* Still no word. I had kind of been praying, "Whatever is best for this person, but You know how I *want* it to turn out" (that is: she gets totally better and has a couple more years of good-quality life at least) but I also recognize that what I want may not be what is best for her.
* Last lab in one class and I had to call someone out on a safety violation in lab. Something I've harped on for every week. It makes me tired and it makes me wonder how some of these folks are gonna make it in the so-called 'real world' if a simple instruction like my three or four Safety Rules isn't something they remember.
* Discussion today in faculty meeting about some of the challenges we've had with students. I didn't say, but wanted to, that I blame cell phones for part of it. I've given up harping on "DON'T TEXT IN CLASS" because for some people, I'd be stopping class every 10 minutes to call them out and that gets demoralizing for me (and for the students who ARE paying attention) quickly.
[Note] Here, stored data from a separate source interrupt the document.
(** X12: after a due sweep at [now], the autosave of any later frame
    before [now + interval] does nothing. *)
Theorem autosave_once_per_interval (now now' : nat) (a : App) (w : World) :
  autosave_interval a <= now - last_autosave a ->
  now' - now < autosave_interval a ->
  handle_autosave now' (fst (handle_autosave now a w)) (snd (handle_autosave now a w)) =
    (fst (handle_autosave now a w), snd (handle_autosave now a w)).
Proof.
  intros Hdue Hlt.
  assert (L : last_autosave (fst (handle_autosave now a w)) = now /\
              autosave_interval (fst (handle_autosave now a w)) = autosave_interval a).
  { unfold handle_autosave; apply Nat.leb_le in Hdue; rewrite Hdue.
    destruct (autosave_docs (docs a) w); split; reflexivity. }
  destruct (handle_autosave now a w) as [a1 w1]; simpl in *; destruct L as [L1 L2].
  unfold handle_autosave; rewrite L1, L2.
  replace (autosave_interval a <=? now' - now) with false by (symmetry; apply Nat.leb_gt; exact Hlt).
  reflexivity.
Qed.

Lemma autosave_once_per_interval_witness :
  handle_autosave 90 (fst (handle_autosave 60 two_untitled w_home)) (snd (handle_autosave 60 two_untitled w_home))
  = (fst (handle_autosave 60 two_untitled w_home), snd (handle_autosave 60 two_untitled w_home)).
Proof. apply autosave_once_per_interval; simpl; lia. Defined.

(** ** Sessions *)

Section Session.

(** Case analysis on every [match] and [if] of a goal. *)
Ltac split_matches :=
  repeat (cbn beta iota zeta;
          match goal with
          | |- context [match ?x with _ => _ end] => destruct x
          | |- context [if ?x then _ else _] => destruct x
          end).

Lemma id_set_text v d : id (set_text v d) = id d.
Proof. unfold set_text; split_matches; reflexivity. Qed.

Lemma id_undo d : id (undo d) = id d.
Proof. unfold undo; split_matches; reflexivity. Qed.

Lemma id_redo d : id (redo d) = id d.
Proof. unfold redo; split_matches; reflexivity. Qed.

Lemma id_replace_all n r d : id (snd (replace_all n r d)) = id d.
Proof. unfold replace_all; split_matches; try apply id_set_text; reflexivity. Qed.

Lemma id_save d w : id (snd (fst (save d w))) = id d.
Proof. unfold save, fs_write; split_matches; reflexivity. Qed.

Lemma id_menu_save_doc picked d w : id (fst (menu_save_doc picked d w)) = id d.
Proof.
  unfold menu_save_doc; destruct (path d); [|destruct picked as [p|]; [|reflexivity]].
  - pose proof (id_save d w) as H; destruct (save d w) as [[r d'] w']; exact H.
  - pose proof (id_save (set_path (Some p) d) w) as H; unfold save_as.
    destruct (save (set_path (Some p) d) w) as [[r d'] w']; exact H.
Qed.

Lemma id_menu_save_as_doc picked d w : id (fst (menu_save_as_doc picked d w)) = id d.
Proof.
  unfold menu_save_as_doc; destruct picked as [p|]; [|reflexivity].
  pose proof (id_save (set_path (Some p) d) w) as H; unfold save_as.
  destruct (save (set_path (Some p) d) w) as [[r d'] w']; exact H.
Qed.

Lemma update_nth_map {A B} (h : A -> B) (g : A -> A) : forall l i l',
  update_nth i g l = Some l' -> (forall x, nth_error l i = Some x -> h (g x) = h x) ->
  map h l' = map h l.
Proof.
  induction l as [|x l IH]; intros [|i] l' E H; simpl in E; try discriminate.
  - injection E as <-; simpl; rewrite (H x eq_refl); reflexivity.
  - destruct (update_nth i g l) as [l1|] eqn:E1; simpl in E; [|discriminate].
    injection E as <-; simpl; f_equal; apply (IH i l1 E1); exact H.
Qed.

(** What an operation on the active document keeps. *)
Definition same_frame (a a' : App) : Prop :=
  map id (docs a') = map id (docs a) /\ active_doc a' = active_doc a /\
  next_doc_id a' = next_doc_id a /\ autosave_interval a' = autosave_interval a.

Lemma on_current_frame f a a' :
  on_current f a = Some a' -> (forall d, id (f d) = id d) -> same_frame a a'.
Proof.
  unfold on_current; intros E Hf.
  destruct (update_nth (active_doc a) f (docs a)) as [ds|] eqn:U; simpl in E; [|discriminate].
  injection E as <-; unfold same_frame; simpl; repeat split.
  apply (update_nth_map id f _ _ _ U); intros x _; apply Hf.
Qed.

Lemma on_current_io_frame f a w a' w' :
  on_current_io f a w = Some (a', w') -> (forall d w, id (fst (f d w)) = id d) -> same_frame a a'.
Proof.
  unfold on_current_io; intros E Hf.
  destruct (nth_error (docs a) (active_doc a)) as [d|] eqn:N; [|discriminate].
  destruct (f d w) as [d' w1] eqn:F.
  destruct (update_nth (active_doc a) (fun _ => d') (docs a)) as [ds|] eqn:U; simpl in E; [|discriminate].
  injection E as <- _; unfold same_frame; simpl; repeat split.
  apply (update_nth_map id (fun _ => d') _ _ _ U).
  intros x Hx; rewrite N in Hx; injection Hx as <-.
  pose proof (Hf d w) as H; rewrite F in H; exact H.
Qed.

Lemma autosave_docs_ids ds w : map id (fst (autosave_docs ds w)) = map id ds.
Proof.
  apply nth_error_ext; intros i; rewrite !nth_error_map.
  destruct (nth_error ds i) as [d|] eqn:N.
  - destruct (autosave_docs_shape ds w i d N) as [H | (_ & _ & H)]; rewrite H; reflexivity.
  - apply nth_error_None in N; rewrite (proj2 (nth_error_None _ _)); [reflexivity|].
    rewrite autosave_docs_length; exact N.
Qed.

Lemma from_file_id i p w d : from_file i p w = Ok d -> id d = i.
Proof.
  unfold from_file; destruct (fs_read_to_string p w); intros E; [|discriminate].
  injection E as <-; reflexivity.
Qed.

Lemma NoDup_snoc {A} (l : list A) x : NoDup l -> ~ In x l -> NoDup (l ++ [x]).
Proof.
  induction l as [|y l IH]; intros Hn Hx; simpl; [constructor; [intros []|constructor]|].
  inversion Hn as [|? ? Hy Hl]; subst; constructor.
  - intros H; apply in_app_or in H as [H|[H|[]]]; [contradiction | subst; apply Hx; left; reflexivity].
  - apply IH; [exact Hl | intros H; apply Hx; right; exact H].
Qed.

Lemma remove_at_split {A} (l : list A) idx x :
  idx < List.length l -> l = firstn idx l ++ nth idx l x :: skipn (S idx) l.
Proof. intros H; rewrite <- (skipn_nth l idx x H), firstn_skipn; reflexivity. Qed.

Lemma tabs_bar_docs lc cc a :
  docs (tabs_bar lc cc a) = docs a \/
  exists idx, idx < List.length (docs a) /\ docs (tabs_bar lc cc a) = remove_at idx (docs a).
Proof.
  unfold tabs_bar.
  pose proof (tabs_bar_clicks lc cc a) as [_ H2].
  destruct (fold_left _ _ _) as [na tc]; simpl in H2.
  destruct tc as [idx|].
  - right; exists idx; split; [apply (H2 idx eq_refl)|].
    destruct na; reflexivity.
  - left; destruct na; reflexivity.
Qed.

Lemma tabs_bar_frame lc cc a :
  next_doc_id (tabs_bar lc cc a) = next_doc_id a /\
  autosave_interval (tabs_bar lc cc a) = autosave_interval a.
Proof.
  unfold tabs_bar; destruct (fold_left _ _ _) as [na tc].
  destruct na, tc; split; reflexivity.
Qed.

(** The invariants of a session: a valid active tab and the interval
    within the range of its widget; and, while the id counter has not
    wrapped, ids unique and below the counter. *)
Definition shape_inv (a : App) : Prop := app_inv a /\ 10 <= autosave_interval a <= 600.

Definition ids_inv (a : App) : Prop :=
  NoDup (map id (docs a)) /\ Forall (fun k => k < next_doc_id a) (map id (docs a)).

Lemma same_frame_shape a a' : same_frame a a' -> shape_inv a -> shape_inv a'.
Proof.
  intros (M & A & N & I) ([Hne Hlt] & Hi).
  assert (L : List.length (docs a') = List.length (docs a))
    by (rewrite <- (length_map id (docs a')), <- (length_map id (docs a)), M; reflexivity).
  split; [split|]; [intros E; rewrite E in L; simpl in L; destruct (docs a); [contradiction | discriminate]
               | lia | rewrite I; exact Hi].
Qed.

Lemma same_frame_ids a a' : same_frame a a' -> ids_inv a -> ids_inv a'.
Proof. intros (M & _ & N & _) H; unfold ids_inv; rewrite M, N; exact H. Qed.

Lemma append_shape a d n :
  shape_inv a ->
  shape_inv (mkApp (docs a ++ [d]) (List.length (docs a)) n (autosave_interval a) (last_autosave a)).
Proof.
  intros (_ & Hi); unfold shape_inv, app_inv; simpl; rewrite length_app; simpl.
  split; [split; [intros E; apply app_eq_nil in E as [_ E]; discriminate | lia] | exact Hi].
Qed.

Lemma usize_incr_S n : (N.of_nat n < usize_max)%N -> usize_incr n = S n.
Proof.
  intros H; unfold usize_incr.
  destruct (N.eqb_spec (N.of_nat n) usize_max) as [E|_]; [rewrite E in H; lia | reflexivity].
Qed.

Lemma append_ids a d :
  ids_inv a -> id d = next_doc_id a -> (N.of_nat (next_doc_id a) < usize_max)%N ->
  ids_inv (mkApp (docs a ++ [d]) (List.length (docs a)) (usize_incr (next_doc_id a))
                 (autosave_interval a) (last_autosave a)).
Proof.
  intros (Hnd & Hf) Hd Hmax.
  unfold ids_inv; simpl; rewrite map_app, usize_incr_S by exact Hmax; simpl.
  rewrite Hd; split.
  - apply NoDup_snoc; [exact Hnd|].
    intros Hin; rewrite Forall_forall in Hf; specialize (Hf _ Hin); lia.
  - apply Forall_app; split; [|constructor; [lia | constructor]].
    eapply Forall_impl; [|exact Hf]; intros k Hk; simpl in Hk; lia.
Qed.

Lemma tabs_bar_ids lc cc a : ids_inv a -> ids_inv (tabs_bar lc cc a).
Proof.
  intros (Hnd & Hf); unfold ids_inv.
  destruct (tabs_bar_frame lc cc a) as [N _]; rewrite N.
  destruct (tabs_bar_docs lc cc a) as [-> | (idx & Hidx & ->)]; [split; assumption|].
  pose proof (remove_at_split (map id (docs a)) idx 0 ltac:(rewrite length_map; exact Hidx)) as Sp.
  assert (R : map id (remove_at idx (docs a)) =
              firstn idx (map id (docs a)) ++ skipn (S idx) (map id (docs a)))
    by (unfold remove_at; rewrite map_app, firstn_map, skipn_map; reflexivity).
  rewrite R; split.
  - rewrite Sp in Hnd; exact (NoDup_remove_1 _ _ _ Hnd).
  - rewrite Forall_forall in *; intros k Hk; apply Hf; rewrite Sp.
    apply in_app_or in Hk as [Hk|Hk]; apply in_or_app; [left | right; right]; exact Hk.
Qed.

Lemma autosave_same_frame now a w : same_frame a (fst (handle_autosave now a w)).
Proof.
  unfold same_frame, handle_autosave.
  destruct (autosave_interval a <=? now - last_autosave a); [|repeat split].
  pose proof (autosave_docs_ids (docs a) w) as M.
  destruct (autosave_docs (docs a) w) as [ds w1]; simpl in *; repeat split; exact M.
Qed.

(** Every step that is not "New" or a successful "Open" keeps the ids and
    the counter. *)
Lemma frame_step_cases a w a' w' :
  frame_step a w a' w' ->
  a' = menu_new a \/ (exists p, a' = menu_open p a w) \/
  (exists lc cc, a' = tabs_bar lc cc a) \/
  (exists secs, 10 <= secs <= 600 /\ a' = set_interval secs a) \/ same_frame a a'.
Proof.
  intros Hs; destruct Hs as
    [a w | a w p | a w picked a' w' E | a w picked a' w' E | a w a' E | a w a' E
    | a w needle repl a' E | a w v a' E | a w lc cc | a w now | a w secs Hr].
  - left; reflexivity.
  - right; left; exists p; reflexivity.
  - do 4 right; apply (on_current_io_frame _ _ _ _ _ E); apply id_menu_save_doc.
  - do 4 right; apply (on_current_io_frame _ _ _ _ _ E); apply id_menu_save_as_doc.
  - do 4 right; apply (on_current_frame _ _ _ E); apply id_undo.
  - do 4 right; apply (on_current_frame _ _ _ E); apply id_redo.
  - do 4 right; apply (on_current_frame _ _ _ E); apply id_replace_all.
  - do 4 right; apply (on_current_frame _ _ _ E); apply id_set_text.
  - right; right; left; exists lc, cc; reflexivity.
  - do 4 right; apply autosave_same_frame.
  - do 3 right; left; exists secs; split; [exact Hr | reflexivity].
Qed.

Lemma frame_step_shape a w a' w' : frame_step a w a' w' -> shape_inv a -> shape_inv a'.
Proof.
  intros Hs Hinv.
  destruct (frame_step_cases _ _ _ _ Hs) as [-> | [(p & ->) | [(lc & cc & ->) | [(secs & Hr & ->) | F]]]].
  - apply append_shape; exact Hinv.
  - unfold menu_open; destruct (from_file _ _ _); [apply append_shape|]; exact Hinv.
  - destruct Hinv as [Hi Hint]; split; [apply tabs_bar_inv; exact Hi|].
    destruct (tabs_bar_frame lc cc a) as [_ ->]; exact Hint.
  - destruct Hinv as [Hi _]; split; [exact Hi | exact Hr].
  - exact (same_frame_shape _ _ F Hinv).
Qed.

Lemma frame_step_ids a w a' w' :
  frame_step a w a' w' -> (N.of_nat (next_doc_id a) < usize_max)%N -> ids_inv a -> ids_inv a'.
Proof.
  intros Hs Hmax Hinv.
  destruct (frame_step_cases _ _ _ _ Hs) as [-> | [(p & ->) | [(lc & cc & ->) | [(secs & Hr & ->) | F]]]].
  - apply append_ids; [exact Hinv | reflexivity | exact Hmax].
  - unfold menu_open; destruct (from_file _ _ _) as [d|e] eqn:F; [|exact Hinv].
    apply append_ids; [exact Hinv | exact (from_file_id _ _ _ _ F) | exact Hmax].
  - apply tabs_bar_ids; exact Hinv.
  - exact Hinv.
  - exact (same_frame_ids _ _ F Hinv).
Qed.

Lemma session_shape a w : session a w -> shape_inv a.
Proof.
  induction 1 as [now w | a w a' w' H IH Hs].
  - unfold shape_inv, app_inv; simpl; repeat split; try lia; discriminate.
  - exact (frame_step_shape _ _ _ _ Hs IH).
Qed.

Lemma session_no_wrap_session a w : session_no_wrap a w -> session a w.
Proof.
  induction 1 as [now w | a w a' w' H IH Hmax Hs]; [apply s_init | exact (s_step _ _ _ _ IH Hs)].
Qed.

Lemma session_no_wrap_ids a w : session_no_wrap a w -> ids_inv a.
Proof.
  induction 1 as [now w | a w a' w' H IH Hmax Hs].
  - unfold ids_inv; simpl; split.
    + constructor; [intros [] | constructor].
    + constructor; [lia | constructor].
  - exact (frame_step_ids _ _ _ _ Hs Hmax IH).
Qed.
The frustrating thing is that when the texting students come in and gripe about their grade, they don't believe me when I talk about how dividing your attention is a bad thing.
* Simple solution: make cell phone jammers legal for institutions like universities and hospitals and movie theaters. (I'm sure there's some unintended consequence I'm not seeing but in most of the rooms where I teach, it would be possible to step outside to make a call.)
* And no, I don't think that it's that I'm terribly boring and need to teach differently; EVERYONE I know who teaches who doesn't go to the extreme of making students leave their cell phones on the front desk or in a cubby complains of this. I dunno. I just hope it eventually sorts out, where people wake up and realize that (a) checking their friends' FB status updates is neither that important nor an appropriate classroom activity and (b) if they want to make something of themselves, they have to pay attention to life.
* It's very humid here today and that is making me slightly cranky.
* I think a lot of my frustration (and maybe even some of my GI tract issues) this spring has come with the fact that a lot of the big things going on in my life are totally out of my control. If I'm worried about a looming deadline I have, I can manage it by working hard on whatever has to meet the deadline. If I feel stressed because I have a ton of grading, I take it home with me, sit down, and do it....when I feel like I have control I can juggle stuff, but when literally the only thing I can do is pray about stuff, I feel like it's all beyond my control (Well, it IS). But it's nice to have a few things you control.